Mar 15

tsan bug finding update

At the beginning of Q1, I set a goal to investigate races with Thread Sanitizer and to fix the “top” 10 races discovered with the tool.  Ten races seemed like a conservative number; we didn’t know how many races there were, their impact, or how difficult fixing them would be.  We also weren’t sure how much participation we could count on from area experts, and it might have turned out that I would spend a significant amount of time figuring out what was going on with the races and fixing them myself.

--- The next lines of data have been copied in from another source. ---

(** X4: Without a numeric BULK_QTY_THRESHOLD the threshold, when there is one, is
    the least positive integer found under a bulk-quantity key of the
    catalog: it is positive, it occurs in some item, and no positive value of
    such a key lies below it. *)
Theorem catalog_threshold_is_least_positive :
  forall (env : option string) (items : list ResourceItem) (t : Z),
    match env with Some e => Str.isdigit e = false | None => True end ->
    get_bulk_qty_threshold env items = Ok (Some t) ->
    (0 < t)%Z /\
    (exists item key value,
        In item items /\ In (key, value) (raw item) /\
        is_bulk_key key = true /\ int_of_cell value = Ok t) /\
    (forall item key value num,
        In item items -> In (key, value) (raw item) ->
        is_bulk_key key = true -> int_of_cell value = Ok num ->
        (0 < num)%Z -> (t <= num)%Z).
Proof.
  intros env items t Henv Hget.
  assert (Hcat :
    match flat_map (fun item => bulk_values_of_raw (raw item)) items with
    | [] => Ok None
    | v :: vs => Ok (Some (list_min v vs))
    end = Ok (Some t)).
  { unfold get_bulk_qty_threshold in Hget. destruct env as [e|]; [|exact Hget].
    rewrite Henv, Bool.andb_false_r in Hget. exact Hget. }
  clear Hget.
  destruct (flat_map (fun item => bulk_values_of_raw (raw item)) items)
    as [|v vs] eqn:Evals; [discriminate Hcat|].
  injection Hcat as <-.
  destruct (list_min_spec vs v) as [Hin Hle].
  assert (Hmem : forall num,
    In num (v :: vs) <->
    exists item key value,
      In item items /\ In (key, value) (raw item) /\
      is_bulk_key key = true /\ int_of_cell value = Ok num /\ (0 < num)%Z).
  { intros num. rewrite <- Evals, in_flat_map. split.
    - intros (item & Hitem & Hnum). apply bulk_values_of_raw_spec in Hnum.
      destruct Hnum as (k & val & H). exists item, k, val. tauto.
    - intros (item & k & val & Hitem & H). exists item. split; [exact Hitem|].
      apply bulk_values_of_raw_spec. exists k, val. exact H. }
  apply Hmem in Hin. destruct Hin as (item & key & value & H1 & H2 & H3 & H4 & H5).
  split; [exact H5|]. split.
  - exists item, key, value. auto.
  - intros item' key' value' num Hi Hc Hk Hv Hp. apply Hle, Hmem.
    exists item', key', value'. auto.
Qed.

Lemma catalog_threshold_is_least_positive_witness :
  (0 < 50)%Z /\
  (exists item key value,
      In item [mkItem "004002" "Bec han" "" "TIP" ""
                 [("Min Qty", PStr " 50 "); ("bulk_qty", PInt 200)]] /\
      In (key, value) (raw item) /\
      is_bulk_key key = true /\ int_of_cell value = Ok 50%Z) /\
  (forall item key value num,
      In item [mkItem "004002" "Bec han" "" "TIP" ""
                 [("Min Qty", PStr " 50 "); ("bulk_qty", PInt 200)]] ->
      In (key, value) (raw item) ->
      is_bulk_key key = true -> int_of_cell value = Ok num ->
      (0 < num)%Z -> (50 <= num)%Z).
Proof.
  apply (catalog_threshold_is_least_positive (Some "auto")).
  - vm_compute. reflexivity.
  - vm_compute. reflexivity.
Defined.





End BulkFacts.

(** ** Helpers of [utils.py] and the log mask *)

Module UtilsFacts.
Import Utils Logging.

Lemma append_assoc (a b c : string) : (a ++ b) ++ c = a ++ (b ++ c).
Proof. induction a as [|x a IH]; cbn; [reflexivity|]. rewrite IH. reflexivity. Qed.

Lemma length_append (a b : string) :
  String.length (a ++ b) = (String.length a + String.length b)%nat.
Proof. induction a as [|x a IH]; cbn; [reflexivity|]. rewrite IH. reflexivity. Qed.

Lemma find_char_none (c : ascii) (s : string) :
  find_char c s = None <-> ~ In c (list_ascii_of_string s).
Proof.
  induction s as [|x s IH]; cbn.
  - split; [intros _ []|reflexivity].
  - destruct (Ascii.eqb x c) eqn:E.
    + apply Ascii.eqb_eq in E. split; [discriminate|]. intros H. exfalso.
      apply H. left. exact E.
    + apply Ascii.eqb_neq in E. destruct (find_char c s).
      * split; [discriminate|]. intros H. exfalso.
        assert (Hn : ~ In c (list_ascii_of_string s)) by tauto.
        apply IH in Hn. discriminate Hn.
      * split; [|reflexivity]. intros _ [H|H]; [contradiction|].
        destruct IH as [IH _]. apply (IH eq_refl), H.
Qed.

Lemma rfind_char_none (c : ascii) (s : string) :
  rfind_char c s = None <-> ~ In c (list_ascii_of_string s).
Proof.
  induction s as [|x s IH]; cbn.
  - split; [intros _ []|reflexivity].
  - destruct (rfind_char c s).
    + split; [discriminate|]. intros H. exfalso.
      assert (Hn : ~ In c (list_ascii_of_string s)) by tauto.
      apply IH in Hn. discriminate Hn.
    + destruct IH as [IH _]. specialize (IH eq_refl).
      destruct (Ascii.eqb x c) eqn:E.
      * apply Ascii.eqb_eq in E. split; [discriminate|]. intros H. exfalso.
        apply H. left. exact E.
      * apply Ascii.eqb_neq in E. split; [|reflexivity].
        intros _ [H|H]; [contradiction|]. apply IH, H.
Qed.

(** [find_char] returns the length of the longest prefix free of [c]. *)
Lemma find_char_some (c : ascii) (s : string) (i : nat) :
  find_char c s = Some i <->
  exists pre rest,
    s = pre ++ String c rest /\ String.length pre = i /\
    ~ In c (list_ascii_of_string pre).
Proof.
  revert i. induction s as [|x s IH]; intros i; cbn.
  - split; [discriminate|]. intros (pre & rest & H & _). destruct pre; discriminate H.
  - destruct (Ascii.eqb x c) eqn:E.
    + apply Ascii.eqb_eq in E. subst x. split.
      * intros H. injection H as <-. exists "", s. cbn. auto.
      * intros (pre & rest & H & Hl & Hn). destruct pre as [|y pre].
        -- cbn in Hl. subst i. reflexivity.
        -- cbn in H. injection H as -> _. exfalso. apply Hn. left. reflexivity.
    + apply Ascii.eqb_neq in E. split.
      * destruct (find_char c s) as [j|]; [|discriminate]. intros H.
        injection H as <-. destruct (proj1 (IH j) eq_refl) as (pre & rest & -> & Hl & Hn).
        exists (String x pre), rest. cbn. split; [reflexivity|].
        split; [congruence|]. intros [H|H]; [contradiction|]. apply Hn, H.
      * intros (pre & rest & H & Hl & Hn). destruct pre as [|y pre].
        -- cbn in H. injection H as -> _. contradiction.
        -- cbn in H. injection H as <- ->. cbn in Hl. subst i.
           assert (Hj : find_char c (pre ++ String c rest) = Some (String.length pre)).
           { apply IH. exists pre, rest. split; [reflexivity|].
             split; [reflexivity|]. intros Hin. apply Hn. right. exact Hin. }
           rewrite Hj. reflexivity.
Qed.

(** [rfind_char] returns the position after which no [c] occurs. *)
Lemma rfind_char_some (c : ascii) (s : string) (i : nat) :
  rfind_char c s = Some i <->
  exists pre post,
    s = pre ++ String c post /\ String.length pre = i /\
    ~ In c (list_ascii_of_string post).
Proof.
  revert i. induction s as [|x s IH]; intros i; cbn.
  - split; [discriminate|]. intros (pre & rest & H & _). destruct pre; discriminate H.
  - destruct (rfind_char c s) as [j|] eqn:Ej.
    + split.
      * intros H. injection H as <-.
        destruct (proj1 (IH j) eq_refl) as (pre & post & -> & Hl & Hn).
        exists (String x pre), post. cbn. split; [reflexivity|].
        split; [congruence|exact Hn].
      * intros (pre & post & H & Hl & Hn). destruct pre as [|y pre].
        -- cbn in H. injection H as _ ->. apply rfind_char_none in Hn. congruence.
        -- cbn in H. injection H as _ ->. cbn in Hl. subst i.
           assert (Hj : Some j = Some (String.length pre)).
           { apply IH. exists pre, post. auto. }
           injection Hj as ->. reflexivity.
    + apply rfind_char_none in Ej. destruct (Ascii.eqb x c) eqn:E.
      * apply Ascii.eqb_eq in E. subst x. split.
        -- intros H. injection H as <-. exists "", s. cbn. auto.
        -- intros (pre & post & H & Hl & Hn). destruct pre as [|y pre].
           ++ cbn in Hl. subst i. reflexivity.
           ++ cbn in H. injection H as _ ->. exfalso. apply Ej.
              clear. induction pre as [|z pre IH]; cbn; [left; reflexivity|].
              right. exact IH.
      * apply Ascii.eqb_neq in E. split; [discriminate|].
        intros (pre & post & H & Hl & Hn). destruct pre as [|y pre].
        -- cbn in H. injection H as -> _. contradiction.
        -- cbn in H. injection H as _ ->. exfalso. apply Ej.
           clear. induction pre as [|z pre IH]; cbn; [left; reflexivity|].
           right. exact IH.
Qed.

I’m happy to report that according to Bugzilla, nearly 30 of the races reported this quarter have been fixed.  Folks in the networking stack, JavaScript GC, JavaScript JIT, and ImageLib have been super-responsive in addressing problems.  There are even a few bugs in the afore-linked query that have been fixed by folks on the WebRTC team running TSan or similar thread-safety tools (Clang’s Thread Safety Analysis, to be specific) to detect bugs themselves, which is heartening to see.  And it’s also worth mentioning that at least one of the unfixed DOM media bugs detected by TSan has seen some significant threadsafety refactoring work in its dependent bugs.  All this attention to data races has been very encouraging.

I plan on continuing the TSan runs in Q2 along with getting TSan-on-Firefox working with more-or-less current versions of Clang.  Having to download specific Subversion revisions of the tools or precompiled Clang 3.3 (!) binaries to make TSan work is discouraging, and that could obviously work much better.